Between groups comparison of the effects of vortioxetine and escitalopram on mPFC-evoked responses recorded from isolated nucleus accumbens shell projection neurons. (A–C) Representative traces of mPFC-evoked responses recorded from isolated msNAc neurons (1000 μA stimulus intensity) in controls (A), and following vortioxetine (B), or escitalopram (C) administration. Ten consecutive overlaid responses are shown. (D) Vortioxetine significantly reduced spike probability at 1000 μA [F(2,58) = 5.466, p = 0.0067] and 800 μA [F(2,58) = 3.627, p = 0.0328] stimulus intensities. There was also a trend toward a decrease in spike probability at 600 μA stimulus intensities [F(2,58) = 2.653, p = 0.0794]. Post hoc comparisons revealed a significant decrease in spike probability following vortioxetine administration compared with escitalopram (^∗p < 0.05 at 1000 μA and 800 μA) and control groups (^∗∗p < 0.01 at 1000 μA, ^∗p < 0.05 at 800 μA, ^#p = 0.08).
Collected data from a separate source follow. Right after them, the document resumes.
(** X1. When every row holds at least six numbers, [GetCollisionCubes]
    returns: with as many ids as rows, one box per row and in the order of
    the rows, box [i] carrying the [i]-th id, the frame, the [i]-th reading
    of the clock, the first three numbers of its row as position and the
    next three as dimensions (numbers after the sixth are ignored), with
    nothing logged; with another number of ids than rows, no object at all
    and the mismatch logged. *)
Theorem GetCollisionCubes_row_by_row
    (clock : Clock) (objects : list (list double)) (object_ids : list string)
    (frame_id : string) :
  Forall (fun row => (6 <= List.length row)%nat) objects ->
  GetCollisionCubes clock objects object_ids frame_id =
  if (List.length object_ids =? List.length objects)%nat
  then Returns (cubes_from clock frame_id 0 objects object_ids, [])
  else Returns ([], [IdListLengthMismatch]).
Proof.
  intros Hrows.
  destruct (Nat.eqb_spec (List.length object_ids) (List.length objects))
    as [Hlen|Hlen].
  - now apply GetCollisionCubes_rows.
  - unfold GetCollisionCubes.
    apply Nat.eqb_neq in Hlen. now rewrite Hlen.
Qed.

(** ** A count that is no number *)

Lemma scan_sign_other c s :
  c <> "-"%char -> c <> "+"%char -> scan_sign (String c s) = (false, String c s).
Proof.
  intros Hm Hp.
  destruct c as [[] [] [] [] [] [] [] []]; try reflexivity; congruence.
Qed.

Lemma c_string_idempotent s : c_string (c_string s) = c_string s.
Proof.
  induction s as [|c s IH]; cbn [c_string]; [reflexivity|].
  destruct (nat_of_ascii c =? 0)%nat eqn:E; cbn [c_string]; [reflexivity|].
  now rewrite E, IH.
Qed.

Lemma atoi_no_number c s :
  isspace c = false -> isdigit c = false ->
  c <> "-"%char -> c <> "+"%char ->
  atoi (c_string (String c s)) = Returns 0%Z.
Proof.
  intros Hs Hd Hm Hp. cbn [c_string].
  destruct (nat_of_ascii c =? 0)%nat eqn:E0; [reflexivity|].
  unfold atoi. cbn [c_string]. rewrite E0, c_string_idempotent.
  cbn [skip_space]. rewrite Hs, (@scan_sign_other c _ Hm Hp).
  cbn [scan_digits]. rewrite Hd. reflexivity.
Qed.

Lemma fscanf_s_first_byte f buf n f' c w :
  fscanf_s f buf = Returns (n, f', Some (String c w)) ->
  buf = None ->
  isspace c = false.
Proof.
  unfold fscanf_s. intros H ->.
  destruct (skip_space (unread f)) as [|a s] eqn:Hskip; [discriminate|].
  pose proof (skip_space_head _ Hskip) as Ha.
  cbn [scan_word] in H. rewrite Ha in H.
  destruct (scan_word s) as [w' r].
  destruct (_ <? _)%nat; [|discriminate].
  injection H as _ _ E _. now subst.
Qed.

Lemma GetCollisionObjects_zero fs clock filename frame_id contents :
  fs filename = Some contents ->
  declared_count contents = Returns 0%Z ->
  GetCollisionObjects fs clock filename frame_id =
  Returns ([], [ObjectsInFile 0]).
Proof.
  intros Hfile Hcount.
  unfold GetCollisionObjects, fopen. rewrite Hfile.
  unfold declared_count in Hcount. unfold scan_sTemp. cbn [fCfg sTemp].
  unfold fscanf_s in *. cbn [unread eof_indicator] in *.
  destruct (skip_space contents) as [|a t]; [discriminate Hcount|].
  destruct (scan_word (String a t)) as [w r].
  destruct (_ <? _)%nat; [|discriminate Hcount].
  cbn [bind buffer_string sTemp] in *. rewrite Hcount. reflexivity.
Qed.

(** X4. When the first word of the file fits the buffer and does not
    start like a number (its first byte is no digit and no sign),
    [GetCollisionObjects] takes the count to be 0: it returns no object and logs a count of 0, whatever
    follows in the file, and reports no error. *)
Theorem count_that_is_no_number_declares_nothing
    (fs : filesystem) (clock : Clock) (filename frame_id contents : string)
    (f : FILE) (c : ascii) (w : string) :
  fs filename = Some contents ->
  fscanf_s {| unread := contents; eof_indicator := false |} None =
    Returns (1%Z, f, Some (String c w)) ->
  isdigit c = false ->
  c <> "-"%char ->
  c <> "+"%char ->
  GetCollisionObjects fs clock filename frame_id =
  Returns ([], [ObjectsInFile 0]).
Proof.
  intros Hfile Hscan Hd Hm Hp.
  apply GetCollisionObjects_zero with (contents := contents); [exact Hfile|].
  unfold declared_count. rewrite Hscan. cbn [bind buffer_string].
  apply atoi_no_number; auto.
  exact (@fscanf_s_first_byte _ _ _ _ _ _ Hscan eq_refl).
Qed.

(** ** A message in the order of the planning joints *)

Lemma first_index_nth names :
  NoDup names ->
  forall k j, nth_error names k = Some j -> first_index names j = Some k.
Proof.
  induction 1 as [|n names Hn Hnd IH]; intros k j Hk.
  - destruct k; discriminate.
  - cbn [first_index]. destruct k as [|k]; cbn in Hk.
    + injection Hk as ->. now rewrite String.eqb_refl.
    + destruct (String.eqb_spec n j) as [->|Hne].
      * exfalso. apply Hn. eapply nth_error_In; eauto.
      * now rewrite (IH k j Hk).
Qed.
No changes in onset latency (E) or SD of latency (F) were observed following either vortioxetine or escitalopram administration as compared with controls. Data are presented as Mean ± SEM and analyzed using one-way ANOVA with Tukey post hoc analysis (n = 21 cells for control, n = 20 cells for vortioxetine-treated, and n = 20 cells for escitalopram-treated groups).

FIGURE 4

Between groups comparison of fimbria-evoked responses recorded in isolated nucleus accumbens shell projection neurons. (A–C) Representative traces of fimbria-evoked responses recorded from isolated msNAc neurons in controls (A), and following vortioxetine (B), or escitalopram (C) administration. Ten consecutive overlaid responses are shown. Stimulus intensities were titrated to evoke a 50% response (approximately) to fimbria stimulation, and ranged from 200 to1300 μA (D). (E) Escitalopram induced a significant decrease in onset latency of fimbria-evoked responses compared with control and vortioxetine groups [F(2,17) = 7.030, p = 0.0060]. Post hoc comparisons revealed a significant decrease in onset latency following escitalopram administration compared with control (^∗∗p < 0.01) and vortioxetine-treated groups (^∗p < 0.05). (F) Vortioxetine and escitalopram significantly decreased the stimulus intensity required to evoke a 50% response [F(2,17) = 15.02, p = 0.0002]. Post hoc comparisons revealed a significant decrease in stimulus intensity post vortioxetine (^∗∗p < 0.01) and escitalopram (^∗∗∗p < 0.001) compared with controls. SD of latency was unchanged following drug treatment (data not shown). Data are presented as Mean ± SEM and analyzed using one-way ANOVA with Tukey post hoc analysis (n = 8 cells for control, n = 6 cells for vortioxetine-treated, and n = 6 cells for escitalopram-treated groups).